(Dataset items)
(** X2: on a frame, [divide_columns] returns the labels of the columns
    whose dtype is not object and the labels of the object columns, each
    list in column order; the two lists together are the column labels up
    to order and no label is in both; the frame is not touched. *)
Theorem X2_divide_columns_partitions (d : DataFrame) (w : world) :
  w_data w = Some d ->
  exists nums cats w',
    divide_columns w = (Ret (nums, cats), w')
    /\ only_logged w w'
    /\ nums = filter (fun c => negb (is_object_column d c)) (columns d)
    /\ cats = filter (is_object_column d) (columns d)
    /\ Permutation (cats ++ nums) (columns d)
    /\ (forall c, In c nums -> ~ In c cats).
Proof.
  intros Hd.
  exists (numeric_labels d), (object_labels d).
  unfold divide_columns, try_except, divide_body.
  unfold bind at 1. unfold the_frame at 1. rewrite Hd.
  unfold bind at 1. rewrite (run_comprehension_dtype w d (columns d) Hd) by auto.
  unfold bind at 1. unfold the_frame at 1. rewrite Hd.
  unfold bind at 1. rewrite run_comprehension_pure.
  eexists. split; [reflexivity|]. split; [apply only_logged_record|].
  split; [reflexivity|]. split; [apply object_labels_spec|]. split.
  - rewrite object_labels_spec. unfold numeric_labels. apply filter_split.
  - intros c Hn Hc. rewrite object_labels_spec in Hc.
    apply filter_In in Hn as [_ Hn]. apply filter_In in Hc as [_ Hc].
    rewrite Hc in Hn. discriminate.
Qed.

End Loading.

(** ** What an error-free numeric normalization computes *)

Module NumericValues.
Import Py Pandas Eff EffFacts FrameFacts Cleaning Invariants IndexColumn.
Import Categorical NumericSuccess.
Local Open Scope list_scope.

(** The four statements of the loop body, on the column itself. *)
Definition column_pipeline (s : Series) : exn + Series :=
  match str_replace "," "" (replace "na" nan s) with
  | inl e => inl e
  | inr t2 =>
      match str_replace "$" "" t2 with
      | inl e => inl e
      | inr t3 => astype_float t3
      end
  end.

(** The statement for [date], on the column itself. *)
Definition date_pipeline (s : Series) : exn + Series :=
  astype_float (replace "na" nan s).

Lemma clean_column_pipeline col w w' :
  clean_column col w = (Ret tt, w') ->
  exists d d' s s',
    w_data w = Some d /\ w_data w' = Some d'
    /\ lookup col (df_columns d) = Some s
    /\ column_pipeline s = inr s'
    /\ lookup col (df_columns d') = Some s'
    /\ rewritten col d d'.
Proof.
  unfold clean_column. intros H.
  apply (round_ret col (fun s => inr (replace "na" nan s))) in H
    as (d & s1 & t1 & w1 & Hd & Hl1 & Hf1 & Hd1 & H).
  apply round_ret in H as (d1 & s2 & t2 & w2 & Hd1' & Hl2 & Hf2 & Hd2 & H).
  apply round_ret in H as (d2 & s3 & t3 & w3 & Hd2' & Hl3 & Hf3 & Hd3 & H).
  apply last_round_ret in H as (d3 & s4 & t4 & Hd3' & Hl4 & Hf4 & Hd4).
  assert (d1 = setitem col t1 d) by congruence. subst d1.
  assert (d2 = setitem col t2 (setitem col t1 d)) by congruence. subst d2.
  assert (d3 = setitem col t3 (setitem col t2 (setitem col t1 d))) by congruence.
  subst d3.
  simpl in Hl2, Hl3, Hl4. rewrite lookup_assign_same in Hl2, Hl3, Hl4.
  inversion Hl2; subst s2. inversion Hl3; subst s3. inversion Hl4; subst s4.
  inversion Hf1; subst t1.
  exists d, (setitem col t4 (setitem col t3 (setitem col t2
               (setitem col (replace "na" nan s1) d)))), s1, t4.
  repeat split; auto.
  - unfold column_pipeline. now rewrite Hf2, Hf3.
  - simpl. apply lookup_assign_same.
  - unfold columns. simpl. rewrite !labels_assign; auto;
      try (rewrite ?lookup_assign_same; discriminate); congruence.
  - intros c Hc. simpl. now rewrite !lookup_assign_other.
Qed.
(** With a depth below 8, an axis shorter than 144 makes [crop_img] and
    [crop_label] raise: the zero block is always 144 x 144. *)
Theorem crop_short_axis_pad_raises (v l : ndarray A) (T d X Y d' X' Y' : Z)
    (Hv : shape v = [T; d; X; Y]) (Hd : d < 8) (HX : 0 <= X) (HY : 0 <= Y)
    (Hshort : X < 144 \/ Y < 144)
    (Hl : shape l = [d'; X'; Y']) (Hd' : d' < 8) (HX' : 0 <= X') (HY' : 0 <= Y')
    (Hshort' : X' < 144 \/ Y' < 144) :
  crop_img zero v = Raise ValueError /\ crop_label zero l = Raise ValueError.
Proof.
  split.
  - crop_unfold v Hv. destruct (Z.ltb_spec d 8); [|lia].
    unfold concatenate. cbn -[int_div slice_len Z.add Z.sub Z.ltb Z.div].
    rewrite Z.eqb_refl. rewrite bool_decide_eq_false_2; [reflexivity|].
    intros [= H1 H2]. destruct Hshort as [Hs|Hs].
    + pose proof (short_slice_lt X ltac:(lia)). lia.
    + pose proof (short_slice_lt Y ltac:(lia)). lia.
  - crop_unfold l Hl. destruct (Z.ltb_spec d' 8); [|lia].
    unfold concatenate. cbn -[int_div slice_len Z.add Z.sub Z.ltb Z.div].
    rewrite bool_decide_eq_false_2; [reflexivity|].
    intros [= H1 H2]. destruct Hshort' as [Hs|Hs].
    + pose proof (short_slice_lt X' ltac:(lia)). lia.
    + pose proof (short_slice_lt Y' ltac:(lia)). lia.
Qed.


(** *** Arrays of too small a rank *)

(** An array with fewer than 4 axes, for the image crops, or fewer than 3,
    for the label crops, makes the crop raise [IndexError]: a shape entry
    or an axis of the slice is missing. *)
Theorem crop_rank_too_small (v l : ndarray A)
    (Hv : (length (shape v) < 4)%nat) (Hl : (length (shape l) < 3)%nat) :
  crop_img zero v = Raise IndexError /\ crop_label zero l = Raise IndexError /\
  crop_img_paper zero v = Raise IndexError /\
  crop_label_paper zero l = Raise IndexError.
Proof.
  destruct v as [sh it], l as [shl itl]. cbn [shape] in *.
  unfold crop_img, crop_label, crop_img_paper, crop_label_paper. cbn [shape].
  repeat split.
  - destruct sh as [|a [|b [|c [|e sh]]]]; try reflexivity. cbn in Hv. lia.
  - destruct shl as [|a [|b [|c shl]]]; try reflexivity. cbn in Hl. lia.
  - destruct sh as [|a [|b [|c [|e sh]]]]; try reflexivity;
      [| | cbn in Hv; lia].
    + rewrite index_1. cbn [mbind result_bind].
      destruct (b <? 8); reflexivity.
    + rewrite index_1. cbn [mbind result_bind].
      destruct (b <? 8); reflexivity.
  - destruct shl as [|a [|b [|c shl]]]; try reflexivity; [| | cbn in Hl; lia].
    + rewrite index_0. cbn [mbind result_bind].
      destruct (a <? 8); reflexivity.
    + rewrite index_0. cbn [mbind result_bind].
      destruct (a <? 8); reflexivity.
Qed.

# [Exercise details]
From the entries above, write out only the lines starting at the line that holds "nan s) with" and ending at the line that holds "[crop_label] raise: the", keeping both and matching them exactly.

# [Your solution]
  match str_replace "," "" (replace "na" nan s) with
  | inl e => inl e
  | inr t2 =>
      match str_replace "$" "" t2 with
      | inl e => inl e
      | inr t3 => astype_float t3
      end
  end.

(** The statement for [date], on the column itself. *)
Definition date_pipeline (s : Series) : exn + Series :=
  astype_float (replace "na" nan s).

Lemma clean_column_pipeline col w w' :
  clean_column col w = (Ret tt, w') ->
  exists d d' s s',
    w_data w = Some d /\ w_data w' = Some d'
    /\ lookup col (df_columns d) = Some s
    /\ column_pipeline s = inr s'
    /\ lookup col (df_columns d') = Some s'
    /\ rewritten col d d'.
Proof.
  unfold clean_column. intros H.
  apply (round_ret col (fun s => inr (replace "na" nan s))) in H
    as (d & s1 & t1 & w1 & Hd & Hl1 & Hf1 & Hd1 & H).
  apply round_ret in H as (d1 & s2 & t2 & w2 & Hd1' & Hl2 & Hf2 & Hd2 & H).
  apply round_ret in H as (d2 & s3 & t3 & w3 & Hd2' & Hl3 & Hf3 & Hd3 & H).
  apply last_round_ret in H as (d3 & s4 & t4 & Hd3' & Hl4 & Hf4 & Hd4).
  assert (d1 = setitem col t1 d) by congruence. subst d1.
  assert (d2 = setitem col t2 (setitem col t1 d)) by congruence. subst d2.
  assert (d3 = setitem col t3 (setitem col t2 (setitem col t1 d))) by congruence.
  subst d3.
  simpl in Hl2, Hl3, Hl4. rewrite lookup_assign_same in Hl2, Hl3, Hl4.
  inversion Hl2; subst s2. inversion Hl3; subst s3. inversion Hl4; subst s4.
  inversion Hf1; subst t1.
  exists d, (setitem col t4 (setitem col t3 (setitem col t2
               (setitem col (replace "na" nan s1) d)))), s1, t4.
  repeat split; auto.
  - unfold column_pipeline. now rewrite Hf2, Hf3.
  - simpl. apply lookup_assign_same.
  - unfold columns. simpl. rewrite !labels_assign; auto;
      try (rewrite ?lookup_assign_same; discriminate); congruence.
  - intros c Hc. simpl. now rewrite !lookup_assign_other.
Qed.
(** With a depth below 8, an axis shorter than 144 makes [crop_img] and
    [crop_label] raise: the zero block is always 144 x 144. *)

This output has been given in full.